The New York Times and UPI reported Constantin Tshidime Bulabula was arrested Dec. 29. A Congolese armed forces spokesperson described him as the suspected mastermind behind the slaying, chief of a town south of where the killings took place and a member of the Kamuina Nsapu militia, which is at odds with the government.
A dozen members of that militia were put on trial in June, but those activities were put on hold pending a U.N. investigation. The Congolese army denies involvement in the deaths and points to an execution video showing men it says are militia members carrying out the killings. Though the men are dressed like the Kamuina Nsapu militia, they are poor speakers of the local dialect and reference a meeting that took place prior to the killing in an area controlled by the army. A U.N. inquiry in August could not rule out government involvement.
Reuters reported Dec. 19 that Sharp and Catalan met with members of Kamuina Nsapu March 11 in the city of Kananga while they attended peace talks in that city. At least one person who organized the ill-fated March 12 trip was Jose Tshibuabua, who worked for Congo’s intelligence service. Reuters confirmed phone logs in a confidential prosecutor’s file show Tshibuabua exchanged at least 17 text messages with a provincial intelligence chief March 10-12, including five shortly after the U.N. workers met with militia representatives and another five around 9 p.m. March 12, hours after Sharp and Catalan were killed.

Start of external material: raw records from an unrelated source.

(* ===== verification/OutboxConsumersSpec.v ===== *)
(** What the consumers promise: a sales event is projected by one job, every
    receipt carries the key of its event, and the keys that the receipts table
    refuses can never be delivered. *)

From Stdlib Require QArith_base.
From stdpp Require Import pretty.
From S2P Require Import Prelude Text Outbox OutboxInv OutboxSpec Dict OutboxConsumers OutboxWorker OutboxWorkerInv OutboxWorkerSpec.
Import Outbox OutboxConsumers OutboxWorker OutboxWorkerInv OutboxWorkerSpec.

Local Open Scope Z_scope.

Module OutboxConsumersSpec.

Section Consumers.
Context (sha256_hex : string → string) (iso : Z → string).
Notation consume := (consume sha256_hex iso).
Notation registry := (_production_consumers sha256_hex iso).

(** ** Dictionaries with literal keys *)

Ltac fields := unfold get; dget_fields; cbn [default from_option Datatypes.id].

(** ** Coroutines *)

Lemma co_bind_Ok {S A B} (m : co S A) (k : A → co S B) s b s' :
  co_bind m k s = (Ok b, s') ↔ ∃ a s1, m s = (Ok a, s1) ∧ k a s1 = (Ok b, s').
Proof. unfold co_bind. destruct (m s) as [[a|e] s1]; naive_solver. Qed.

Lemma validated_dict c k h : _validated_receipt (receipt_dict c k h) = Ok (c, k, h).
Proof.
  unfold _validated_receipt, receipt_dict. cbn. rewrite bool_decide_eq_true_2; [done|set_solver].
Qed.

(** ** Keys *)

(** The generation key of the production consumer of an event. *)
Definition production_key (i : identity) : string :=
  if bool_decide (event_type i = SALES_EVENT_TYPE)
  then grile_key (generation_hash i) (revision i)
  else default EmptyString (dget (event_type i) _EVENT_CONSUMERS)
         +:+ ":" +:+ generation_hash i +:+ ":" +:+ pretty (revision i).

Lemma equals_str v s : equals v (PStr s) = true → v = PStr s.
Proof.
  destruct v; cbn; try done. intros H%bool_decide_eq_true. by subst.
Qed.

Lemma effect_receipt_key entries g r v :
  _validated_effect_receipt entries g r = Ok v →
  ∃ h, v = receipt_dict "grile_v2" (grile_key g r) h ∧ sha256_re h = true.
Proof.
  unfold _validated_effect_receipt. intros H. inv_res. apply negb_false_iff, equals_str in Hv.
  destruct (get "effect_sha256" entries) as [| | | |h| |]; try done.
  destruct (sha256_re h) eqn:Hh; [|done]. injection H as <-. exists h. by rewrite Hv.
Qed.

Lemma grile_result_key result g r cr kr v :
  _receipt_from_grile_result result g r cr kr = Ok v →
  ∃ h, v = receipt_dict "grile_v2" (grile_key g r) h ∧ sha256_re h = true.
Proof.
  unfold _receipt_from_grile_result. destruct result; try done.
  destruct (equals _ _); intros H; inv_res; by eapply effect_receipt_key.
Qed.

(** Whatever the publishers do, the receipt is that of the event. *)
Lemma sales_receipt_key {S} (pc pk : string → string → Z → co S pyval)
    (sync : string → string → Z → Z → Z → co S pyval) ev payload s v s' :
  deliver_sales_generation_event sha256_hex pc pk sync ev payload s = (Ok v, s') →
  ∃ h, v = receipt_dict "grile_v2" (grile_key (generation_hash ev) (revision ev)) h.
Proof.
  unfold deliver_sales_generation_event. intros H.
  do 6 (let E := fresh in apply co_bind_Ok in H as (? & ? & E & H); unfold co_lift in E; injection E as ? <-).
  repeat match goal with H : raise_if _ _ = Ok _ |- _ => apply raise_if_Ok, negb_false_iff in H end.
  bool_prop. subst.
  destruct (co_bind _ _ _) as [[[campaign contest]|[]] s1] in H; simplify_eq/=.
  - do 3 (let E := fresh in apply co_bind_Ok in H as (? & ? & E & H)). unfold co_lift in H. simplify_eq.
    apply grile_result_key in H as (h & -> & _). by exists h.
  - by eexists.
Qed.

Lemma registry_lookup ty c :
  registry !! ty = Some c →
  (ty = SALES_EVENT_TYPE ∧ c = (λ jobs ev, (consume jobs ev (Publications ∅ [])).1)) ∨
  (ty ≠ SALES_EVENT_TYPE ∧ ∃ name, dget ty _EVENT_CONSUMERS = Some name ∧
     c = (λ _ ev, Ok (_receipt_only_consumer sha256_hex name ev))).
Proof.
  unfold _production_consumers. intros [[<- <-]|[Hne H]]%lookup_insert_Some; [by left|].
  right. split; [done|]. apply elem_of_list_to_map_2 in H.
  apply list_elem_of_fmap in H as ([ty' name] & [= -> ->] & Hin). exists name. split; [|done].
  repeat (apply elem_of_cons in Hin as [[= -> ->]|Hin]; [reflexivity|]).
  by apply elem_of_nil in Hin.
Qed.

#[global] Instance production_keyed :
  KeyedConsumers registry (λ ev r, r.1.2 = production_key ev).
Proof.
  intros ev c jobs v r [[Hty ->]|(Hty & name & Hn & ->)]%registry_lookup Hv Hr;
    unfold production_key.
  - rewrite bool_decide_eq_true_2 by done. unfold OutboxConsumers.consume in Hv.
    destruct (deliver_sales_generation_event _ _ _ _ _ _ _) as [m s'] eqn:Hd; cbn in Hv; subst m.
    apply sales_receipt_key in Hd as (h & ->). rewrite validated_dict in Hr. by simplify_eq.
  - rewrite bool_decide_eq_false_2 by done. simplify_eq. rewrite Hn.
    unfold _receipt_only_consumer in Hr. rewrite validated_dict in Hr. by simplify_eq.
Qed.

(** ** A key the table refuses *)

Section Machine.
Context (payload_digest : identity → payload → string) (identity_check : identity → bool).
Notation wreachable := (wreachable registry payload_digest identity_check).

(** A poisoned generation blocks its aggregate forever.  The receipts table
    refuses generation keys with a run of exactly 13 digits, the shape of a personal
    code, and the production consumers put the generation's hash into the key: an
    event whose hash has such a run is accepted by the producer, but in no
    reachable world, with any number of attempts and replays, is it completed, and
    no later event of its aggregate is ever claimed. *)
Theorem poisoned_generation_blocks w i e :
  wreachable w → events (store w) !! i = Some e →
  has_personal_code (production_key (ident e)) = true →
  state e ≠ Completed ∧
  (∀ r, r ∈ receipts (store w) → r_event r ≠ i) ∧
  (∀ j c, events (store w) !! j = Some c → precedes e c = true → claim_epoch c <= 0).
Proof.
  intros Hw He Hcode.
  pose proof (reachable_world_ok _ _ _ (λ ev r, r.1.2 = production_key ev) _ Hw) as [Hwf Hrc _ _ _].
  assert (Hnone : ∀ r, r ∈ receipts (store w) → r_event r ≠ i).
  { intros r Hr <-. destruct (ro_key _ _ Hrc r Hr) as (e' & He' & Hk & Hc).
    assert (e' = e) as -> by congruence. unfold generation_key_check in Hc.
    cbn in Hk. rewrite Hk, Hcode in Hc. by rewrite andb_false_r in Hc. }
  assert (Hs : state e ≠ Completed).
  { intros Hs. destruct (ro_completed _ _ Hrc i e He Hs) as (r & Hr & Hi). by apply (Hnone r). }
  split_and!; [done..|]. intros j c Hj Hpre. apply Z.le_ngt. intros Hpos. apply Hs.
  by apply (rw_fifo _ _ _ (wf_row _ Hwf j c Hj) Hpos i).
Qed.
End Machine.

(** ** The sales projection *)

(** What a job must answer for the event to be projected, and its revisions. *)
Definition published (result : pyval) (campaign contest : Z) : Prop :=
  ∃ entries, result = PDict entries ∧ equals (get "status" entries) (PStr "superseded") = false ∧
    mapping_get "revision" (get "promotion" entries) = PInt campaign ∧ 1 <= campaign ∧
    mapping_get "revision" (get "contest" entries) = PInt contest ∧ 1 <= contest.

Definition superseded (result : pyval) (generation : string) (rev : Z) : Prop :=
  ∃ entries, result = PDict entries ∧ get "status" entries = PStr "superseded" ∧
    get "sales_generation_hash" entries = PStr generation ∧
    get "sales_generation_revision" entries = PInt rev ∧
    get "promotion" entries = PNone ∧ get "contest" entries = PNone ∧
    get "grile_v2_job_id" entries = PNone.

(** A sales event as the producer's columns admit it. *)
Record sales_event (ev : identity) : Prop := {
  se_type : event_type ev = SALES_EVENT_TYPE;
  se_month : _MONTH_RE (p_month (body ev)) = true;
  se_hash : sha256_re (generation_hash ev) = true;
  se_revision : 1 <= revision ev;
}.

Lemma payload_month ev : get "month" (payload_of iso ev) = PStr (p_month (body ev)).
Proof. unfold get, payload_of. by destruct (p_cutoff (body ev)). Qed.
Lemma payload_hash ev : get "generation_hash" (payload_of iso ev) = PStr (generation_hash ev).
Proof. done. Qed.
Lemma payload_revision ev : get "revision" (payload_of iso ev) = PInt (revision ev).
Proof. unfold get, payload_of. by destruct (p_cutoff (body ev)). Qed.

Lemma equals_int z : equals (PInt z) (PInt z) = true.
Proof. cbn. by apply QArith_base.Qeq_bool_iff. Qed.

Lemma equals_same s : equals (PStr s) (PStr s) = true.
Proof. cbn. by apply bool_decide_eq_true. Qed.

Lemma retired_receipt month g r cr kr :
  (∀ s, sha256_re (sha256_hex s) = true) →
  ∃ h, _receipt_from_grile_result (_retired_grile_v2_effect sha256_hex month g r cr kr) g r cr kr
         = Ok (receipt_dict "grile_v2" (grile_key g r) h) ∧ sha256_re h = true.
Proof.
  intros Hsha. unfold _receipt_from_grile_result, _retired_grile_v2_effect, differs.
  cbn [existsb fst snd]. fields. rewrite !equals_int, !equals_same. cbn [negb orb raise_if mbind res_bind].
  unfold _validated_effect_receipt. fields. rewrite equals_same.
  cbn [equals]. rewrite bool_decide_eq_false_2 by done. cbn [negb raise_if mbind res_bind].
  assert (Hd : ∀ l, sha256_re (_canonical_sha256 sha256_hex l) = true) by (intros l; apply Hsha).
  rewrite Hd. by eexists.
Qed.

Lemma revision_Err v n e : _revision v n = Err e → ∃ msg, e = RuntimeError msg.
Proof. unfold _revision. repeat case_match; intros; simplify_eq; by eexists. Qed.

Lemma revision_again v n n' z : _revision v n = Ok z → _revision (revision_dict z) n' = Ok z.
Proof.
  unfold _revision. destruct (mapping_get _ v) as [| |z'| | | |]; try done.
  destruct (z' <? 1) eqn:E; [done|]. intros [= <-]. unfold revision_dict, mapping_get. fields.
  by rewrite E.
Qed.

(** One consumption with an empty cache, up to the two publications. *)
Lemma consume_sales jobs ev :
  sales_event ev →
  let g := generation_hash ev in let m := p_month (body ev) in let rev := revision ev in
  let once := Publications ∅ [(m, g, rev)] in
  consume jobs ev (Publications ∅ []) =
    match jobs 0%nat (m, g, rev) with
    | Err SalesGenerationSuperseded => (Ok (_superseded_receipt sha256_hex m g rev), once)
    | Err e => (Err e, once)
    | Ok result =>
        match _require_publication_result result g rev with
        | Err SalesGenerationSuperseded => (Ok (_superseded_receipt sha256_hex m g rev), once)
        | Err e => (Err e, once)
        | Ok entries =>
            ((cr ← _revision (get "promotion" entries) "campaign";
              kr ← _revision (get "contest" entries) "contest";
              _receipt_from_grile_result (_retired_grile_v2_effect sha256_hex m g rev cr kr)
                g rev cr kr), once)
        end
    end.
Proof.
  intros [Hty Hm Hh Hrev] g m rev once. unfold OutboxConsumers.consume, deliver_sales_generation_event.
  rewrite payload_month, payload_hash, payload_revision, Hm, Hh, (proj2 (Z.ltb_ge _ _) Hrev).
  rewrite bool_decide_eq_true_2 by done. unfold co_bind at 1 2 3 4 5 6, co_lift at 1 2 3 4 5 6.
  cbn [negb raise_if]. rewrite bool_decide_eq_true_2, Z.eqb_refl by done. cbn [negb raise_if].
  unfold publish_campaigns, publish_contests, sync_grile_v2, co_bind, co_lift, publication.
  cbn [publication_tasks enqueued length app]. rewrite lookup_empty. fold g m rev.
  assert (Hkey : _cache_key (payload_of iso ev) = Some (m, g, rev))
    by (unfold _cache_key; by rewrite payload_month, payload_hash, payload_revision).
  assert (Hforget : ∀ t, forget (Some (m, g, rev))
            (Publications (delete (m, g, rev) (<[(m, g, rev):=t]> ∅)) [(m, g, rev)]) = once)
    by (intros t; unfold forget; cbn; by rewrite !delete_insert_eq, !delete_empty).
  assert (Hforget' : ∀ t, forget (Some (m, g, rev))
            (Publications (<[(m, g, rev):=t]> ∅) [(m, g, rev)]) = once)
    by (intros t; unfold forget; cbn; by rewrite delete_insert_eq, delete_empty).
  rewrite Hkey. destruct (jobs 0%nat (m, g, rev)) as [result|e] eqn:Hj; cbn [fst snd].
  2:{ destruct e; cbn [publication_tasks enqueued]; by rewrite Hforget. }
  destruct (_require_publication_result result g rev) as [entries|e] eqn:Hr.
  2:{ destruct e; by rewrite Hforget'. }
  destruct (_revision (get "promotion" entries) "campaign") as [cr|e] eqn:Hc.
  2:{ apply revision_Err in Hc as [msg ->]. cbn -[forget]. by rewrite Hforget'. }
  cbn [publication_tasks]. rewrite lookup_insert_eq, Hr. cbn [mbind res_bind].
  destruct (_revision (get "contest" entries) "contest") as [kr|e] eqn:Hk.
  2:{ apply revision_Err in Hk as [msg ->]. cbn -[forget]. by rewrite Hforget'. }
  rewrite (revision_again _ _ _ _ Hc), (revision_again _ _ _ _ Hk). by rewrite Hforget'.
Qed.

(** A sales event is projected exactly once per attempt: its consumption enqueues one
    job, shared by the campaign and the contest publication, and leaves no task
    behind.  A published result yields the receipt of the event's generation with
    a digest the repository accepts; a superseded one the superseded receipt of the
    same generation; a failed job is raised, so that a later attempt enqueues a
    fresh one. *)
Theorem sales_event_projected jobs ev :
  sales_event ev → (∀ s, sha256_re (sha256_hex s) = true) →
  let key := (p_month (body ev), generation_hash ev, revision ev) in
  let once := Publications ∅ [key] in
  match jobs 0%nat key with
  | Ok result =>
      (∀ c k, published result c k → ∃ h,
         consume jobs ev (Publications ∅ [])
           = (Ok (receipt_dict "grile_v2" (production_key ev) h), once) ∧
         sha256_re h = true) ∧
      (superseded result (generation_hash ev) (revision ev) → ∃ h,
         consume jobs ev (Publications ∅ [])
           = (Ok (receipt_dict "grile_v2" (production_key ev) h), once) ∧
         sha256_re h = true)
  | Err SalesGenerationSuperseded =>
      consume jobs ev (Publications ∅ [])
        = (Ok (_superseded_receipt sha256_hex key.1.1 key.1.2 key.2), once)
  | Err e => consume jobs ev (Publications ∅ []) = (Err e, once)
  end.
Proof.
  intros Hev Hsha key once. pose proof (consume_sales jobs ev Hev) as Hc. cbn zeta in Hc.
  fold key in Hc. fold once in Hc. rewrite Hc. clear Hc.
  assert (Hkey : production_key ev = grile_key (generation_hash ev) (revision ev))
    by (unfold production_key; by rewrite bool_decide_eq_true_2 by apply Hev).
  destruct (jobs 0%nat key) as [result|[]]; try done. split.
  - intros c k (entries & -> & Hs & Hc & Hc1 & Hk & Hk1). unfold _require_publication_result.
    rewrite Hs. cbn [negb]. unfold _revision. rewrite Hc, Hk, !(proj2 (Z.ltb_ge _ _)) by done.
    cbn [mbind res_bind].
    destruct (retired_receipt (p_month (body ev)) (generation_hash ev) (revision ev) c k Hsha)
      as (h & -> & Hh). exists h. by rewrite Hkey.
  - intros (entries & -> & Hs & Hg & Hr & Hp & Hk & Hj). unfold _require_publication_result, differs.
    cbn [existsb fst snd]. rewrite Hs, Hg, Hr, Hp, Hk, Hj, !equals_same, equals_int.
    cbn [negb orb equals]. eexists. split; [|by apply Hsha].
    unfold _superseded_receipt, _superseded_effect. fields. by rewrite Hkey.
Qed.
End Consumers.
End OutboxConsumersSpec.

Reuters reported the same intelligence worker was also in contact with a phone belonging to translator Betu Tshintela, who accompanied Sharp and Catalan on the March 12 trip. He is a cousin of Tshibuabua and claimed in a 2012 government job application to have once worked for the intelligence service. The Congolese government says Tshintela was also killed by the same alleged militia members, but U.N. investigators have not confirmed this.
RFI reported that after Sharp and Catalan met with army Col. Jean de Dieu Mambweni in Kananga, Mambweni contacted Tshintela. Over the next 48 hours before the trip, every time the U.N. workers called Tshintela, he then called the army colonel.
Audio recovered from Catalan’s computer by the U.N. reveals Tshibuabua and another person assuring the workers their safety would be guaranteed. According to Reuters, he was arrested in late 2017 and charged in December with the murder of the U.N. workers, along with participation in an insurrection.